GST-OsPOLP1 showed relatively high fidelity for base substitutions (approximately 10−4–10−5). However, it is likely that the 3′ exonuclease of GST-OsPOLP1 has little function for proofreading mispairs on DNA, and its fidelity is 10–100 fold lower than those of replicative polymerases such as bacteria PolIII and eukaryotic Polγ (Bloom et al. 1997; Graziewicz et al. 2006). General replicative polymerases are known to form complexes with accessory subunits and DNA binding proteins, and their enzymatic activities are altered by these protein-protein interactions (Bloom et al. 1997; Chen et al. 2000; Hübscher et al. 2002; Longley et al. 2001). Therefore, POLPs might require interactions with other proteins in order to more accurately accomplish plastidial DNA replication.

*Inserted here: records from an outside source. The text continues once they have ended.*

(* ===== verification/Sql.v ===== *)
(** What the server uses of SQLite through sqlx: tables, statements and
    transactions.

    A table is a finite map from its primary key to its other columns.  A
    connection is the contents of the database and a script of storage
    failures: the [n]-th entry says whether the [n]-th statement fails for a
    reason outside the program (I/O error, busy database, full disk); past its
    end nothing fails.  A statement that fails, for that reason or because of a
    constraint, changes nothing; a transaction that is not committed is rolled
    back when it is dropped. *)

From S2P Require Import Prelude.
From stdpp Require Import base gmap list.
From Stdlib Require Import ZArith Lia.

(** ** Tables *)

Section Tables.
Context {K A : Type} `{Countable K}.
Implicit Types (p : K → A → bool) (t : gmap K A).

(** [EXISTS(SELECT 1 FROM t WHERE p)]. *)
Definition row_exists p t : bool := existsb (λ x, p x.1 x.2) (map_to_list t).

(** [SELECT ... FROM t WHERE p], in no particular order. *)
Definition select p t : list (K * A) := filter (λ x, p x.1 x.2 = true) (map_to_list t).

(** [DELETE FROM t WHERE p]. *)
Definition delete_where p t : gmap K A := filter (λ x, p x.1 x.2 = false) t.

Lemma row_exists_true p t : row_exists p t = true ↔ ∃ k a, t !! k = Some a ∧ p k a = true.
Proof.
  unfold row_exists. rewrite existsb_exists. split.
  - intros ([k a] & Hin & Hp). exists k, a. split; [|done]. apply elem_of_map_to_list.
    by apply list_elem_of_In.
  - intros (k & a & Hk & Hp). exists (k, a). split; [|done]. apply list_elem_of_In.
    by apply elem_of_map_to_list.
Qed.

Lemma row_exists_false p t : row_exists p t = false ↔ ∀ k a, t !! k = Some a → p k a = false.
Proof.
  split.
  - intros Hf k a Hk. destruct (p k a) eqn:E; [|done]. rewrite <- Hf. symmetry.
    apply row_exists_true. eauto.
  - intros Hf. destruct (row_exists p t) eqn:E; [|done].
    apply row_exists_true in E as (k & a & Hk & Hp). by rewrite (Hf k a Hk) in Hp.
Qed.

Lemma elem_of_select p t k a : (k, a) ∈ select p t ↔ t !! k = Some a ∧ p k a = true.
Proof.
  unfold select. rewrite list_elem_of_filter, elem_of_map_to_list. simpl. tauto.
Qed.

Lemma NoDup_select p t : NoDup ((select p t).*1).
Proof.
  unfold select. pose proof (NoDup_fst_map_to_list t) as Hnd.
  induction (map_to_list t) as [|[k a] l IH]; [constructor|].
  simpl in Hnd. apply NoDup_cons in Hnd as [Hk Hnd]. rewrite filter_cons.
  destruct (decide _); [|by apply IH]. simpl. apply NoDup_cons. split; [|by apply IH].
  intros Hin. apply Hk. apply list_elem_of_fmap in Hin as ([k' a'] & -> & Hin).
  apply list_elem_of_filter in Hin as [_ Hin]. apply list_elem_of_fmap. by exists (k', a').
Qed.

Lemma lookup_delete_where p t k :
  delete_where p t !! k = match t !! k with Some a => if p k a then None else Some a | None => None end.
Proof.
  unfold delete_where. rewrite map_lookup_filter. destruct (t !! k) as [a|]; [|done]. simpl.
  case_guard as Hg; simpl in *; destruct (p k a); done || congruence.
Qed.

Lemma delete_where_Some p t k a :
  delete_where p t !! k = Some a ↔ t !! k = Some a ∧ p k a = false.
Proof.
  rewrite lookup_delete_where. destruct (t !! k) as [b|]; [|naive_solver].
  destruct (p k b) eqn:Hp; split; intros Ha; simplify_eq; [by destruct Ha; simplify_eq; congruence|done|].
  by destruct Ha.
Qed.
End Tables.

(** ** Statements and transactions *)

Section Statements.
Context {D E : Type}.

Record Conn := mkConn { contents : D; faults : list bool }.
Definition DB (A : Type) : Type := Conn → result E A * Conn.

#[export] Instance DB_ret : MRet DB := λ A a c, (Ok a, c).
#[export] Instance DB_bind : MBind DB := λ A B k m c,
  match m c with
  | (Ok a, c) => k a c
  | (Err e, c) => (Err e, c)
  end.

Definition db_throw {A} (e : E) : DB A := λ c, (Err e, c).
Definition db_lift {A} (r : result E A) : DB A := λ c, (r, c).

(** One statement: [io] is the error of a storage failure. *)
Definition stmt (io : E) {A} (f : D → result E (A * D)) : DB A := λ c,
  match faults c with
  | true :: rest => (Err io, mkConn (contents c) rest)
  | fs =>
      match f (contents c) with
      | Ok (a, d) => (Ok a, mkConn d (tail fs))
      | Err e => (Err e, mkConn (contents c) (tail fs))
      end
  end.

(** [begin ... commit]; every way out but the end rolls back. *)
Definition transaction (io : E) {A} (body : DB A) : DB A := λ c,
  match stmt io (λ d, Ok (tt, d)) c with
  | (Err e, c) => (Err e, c)
  | (Ok _, c1) =>
      match body c1 with
      | (Err e, c2) => (Err e, mkConn (contents c1) (faults c2))
      | (Ok a, c2) =>
          match stmt io (λ d, Ok (tt, d)) c2 with
          | (Ok _, c3) => (Ok a, c3)
          | (Err e, c3) => (Err e, mkConn (contents c1) (faults c3))
          end
      end
  end.

(** *** Reasoning

    [hoare P m Q R]: started in a database that satisfies [P], [m] ends with a
    value and a database that satisfy [Q], or with an error and a database that
    satisfies [R], whatever fails. *)
Definition hoare {A} (P : D → Prop) (m : DB A) (Q : A → D → Prop) (R : E → D → Prop) : Prop :=
  ∀ c, P (contents c) →
    match m c with
    | (Ok a, c') => Q a (contents c')
    | (Err e, c') => R e (contents c')
    end.

Lemma hoare_ret {A} P (a : A) Q R : (∀ d, P d → Q a d) → hoare P (mret a) Q R.
Proof. intros H c Hc. by apply H. Qed.

Lemma hoare_throw {A} P e (Q : A → D → Prop) R : (∀ d, P d → R e d) → hoare P (db_throw e) Q R.
Proof. intros H c Hc. by apply H. Qed.

Lemma hoare_lift {A} P (r : result E A) Q (R : E → D → Prop) :
  (∀ a d, r = Ok a → P d → Q a d) → (∀ e d, r = Err e → P d → R e d) → hoare P (db_lift r) Q R.
Proof. intros H1 H2 c Hc. unfold db_lift. destruct r; eauto. Qed.

Lemma hoare_bind {A B} P (m : DB A) (k : A → DB B) Q Q' R :
  hoare P m Q R → (∀ a, hoare (Q a) (k a) Q' R) → hoare P (m ≫= k) Q' R.
Proof.
  intros Hm Hk c Hc. specialize (Hm c Hc). unfold mbind, DB_bind.
  destruct (m c) as [[a|e] c']; [|done]. by apply Hk.
Qed.

Lemma hoare_weaken {A} (P P' : D → Prop) (m : DB A) (Q Q' : A → D → Prop) (R R' : E → D → Prop) :
  hoare P' m Q' R' → (∀ d, P d → P' d) → (∀ a d, Q' a d → Q a d) → (∀ e d, R' e d → R e d) →
  hoare P m Q R.
Proof.
  intros H HP HQ HR c Hc. specialize (H c (HP _ Hc)). destruct (m c) as [[a|e] c']; eauto.
Qed.

Lemma hoare_stmt {A} io P (f : D → result E (A * D)) Q (R : E → D → Prop) :
  (∀ d a d', P d → f d = Ok (a, d') → Q a d') → (∀ d, P d → R io d) →
  (∀ d e, P d → f d = Err e → R e d) → hoare P (stmt io f) Q R.
Proof.
  intros H1 H2 H3 c Hc. unfold stmt.
  assert (match (match f (contents c) with
                 | Ok (a, d) => (Ok a, mkConn d (tail (faults c)))
                 | Err e => (Err e, mkConn (contents c) (tail (faults c)))
                 end : result E A * Conn) with
          | (Ok a, c') => Q a (contents c') | (Err e, c') => R e (contents c') end) as Hf.
  { destruct (f (contents c)) as [[a d]|e] eqn:Ef; simpl; eauto. }
  destruct (faults c) as [|[] fs]; [done| |done]. by apply H2.
Qed.

(** A transaction that ends with an error leaves the database as it was. *)
Lemma hoare_transaction {A} io d0 (m : DB A) Q (R : E → Prop) :
  hoare (λ d, d = d0) m Q (λ e _, R e) → R io →
  hoare (λ d, d = d0) (transaction io m) Q (λ e d, R e ∧ d = d0).
Proof.
  intros H Hio c Hc. unfold transaction.
  pose proof (hoare_stmt io (λ d, d = d0) (λ d, Ok (tt, d)) (λ _ d, d = d0) (λ e d, e = io ∧ d = d0)) as Hb.
  specialize (Hb ltac:(naive_solver) ltac:(done) ltac:(done) c Hc).
  destruct (stmt _ _ c) as [[[]|e] c1]; [|by destruct Hb as [-> ->]].
  specialize (H c1 Hb). destruct (m c1) as [[a|e] c2]; [|done].
  pose proof (hoare_stmt io (Q a) (λ d, Ok (tt, d)) (λ _ d, Q a d) (λ e _, e = io)) as Hm.
  specialize (Hm ltac:(naive_solver) ltac:(done) ltac:(done) c2 H).
  destruct (stmt _ _ c2) as [[[]|e] c3]; [done|]. simpl. by subst.
Qed.

(** Without storage failures a statement is its function. *)
Lemma stmt_no_faults {A} io (f : D → result E (A * D)) d :
  stmt io f (mkConn d []) =
  match f d with Ok (a, d') => (Ok a, mkConn d' []) | Err e => (Err e, mkConn d []) end.
Proof. reflexivity. Qed.

Lemma transaction_no_faults {A} io (m : DB A) d :
  transaction io m (mkConn d []) =
  match m (mkConn d []) with
  | (Ok a, c) => match stmt io (λ d, Ok (tt, d)) c with
                 | (Ok _, c) => (Ok a, c)
                 | (Err e, c) => (Err e, mkConn d (faults c))
                 end
  | (Err e, c) => (Err e, mkConn d (faults c))
  end.
Proof. reflexivity. Qed.
End Statements.
Arguments Conn : clear implicits.
Arguments DB : clear implicits.

Create HintDb db discriminated.
#[export] Hint Resolve hoare_ret hoare_throw : db.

The machinery of plastidial DNA replication is largely unknown. A previous study showed that a primase activity is present in chloroplasts as well as nuclei (Nielsen et al. 1991). In addition, according to the rice genome database, rice cells contain the homolog of phage T7 gene 4 protein, which has primase and helicase domains (GenBank accession number AP005610). The human homolog of this protein (Twinkle), which lacks the primase domain, is thought to be involved in the maintenance of the mitochondrial genome (Spelbrink et al. 2001). Moreover, phage T7 gene 4 protein interacts with T7 DNA polymerase, which is involved in the T7 DNA replication complex (Nakai and Richardson 1986). From these observations, we speculate that RNA primers are produced by the phage T7 gene 4-like protein at the first step of plastidial DNA replication, and that POLPs catalyze DNA synthesis from the RNA primers. Contrary to this suggestion, however, it was recently proposed that chloroplast DNA replication is initiated by DNA recombination. In this model, RNA synthesis is not essential and the initial stage is D-loop formation between the ends of a DNA monomer and another DNA molecule (Bendich 2004; Sato 2001). Further molecular biological and genetic experiments are needed to elucidate the mechanism of plastidial DNA replication.

We also explored the possible role of POLPs in plastidial DNA repair. Unlike prokaryotic PolIs and eukaryotic Polγ (Pinz and Bogenhagen 2000), we could not detect a dRP lyase activity of GST-OsPOLP1. However, since the dRP lyase reaction by A-family polymerases proceeds much more slowly than that by Polβ in vitro (Pinz and Bogenhagen 2000), we cannot rule out the possibility that GST-OsPOLP1 has the ability to eliminate a dRP. In contrast, GST-OsPOLP1 efficiently catalyzed strand displacement on nicked DNA with a dRP. Human Y-family polymerases with low fidelity inefficiently catalyze DNA synthesis on such a template, probably because DNA synthesis by these polymerases increases the incidence of mutagenesis in BER (Haracska et al. 2003). Our observation therefore suggests that dRP residues in the plastidial genome might be primarily repaired by a pathway involving POLPs that is similar to long-patch BER.

In the present study, we investigated the biochemical properties of GST-OsPOLP1. Results from a series of experiments suggested that POLPs have the necessary characteristics to participate in DNA replication and repair. Moreover, since the mitochondrial polymerase, Polγ, is absent in plant cells (Burger et al. 2001; Kimura and Sakaguchi 2006), we speculate that POLPs are involved in maintenance of the mitochondrial genome as well as that of plastids. Further analyses of protein networks and of transgenic plants should provide insights into the biological roles of POLPs. Information on the functions of the polymerases would help us to understand DNA replication and repair in plant organelles.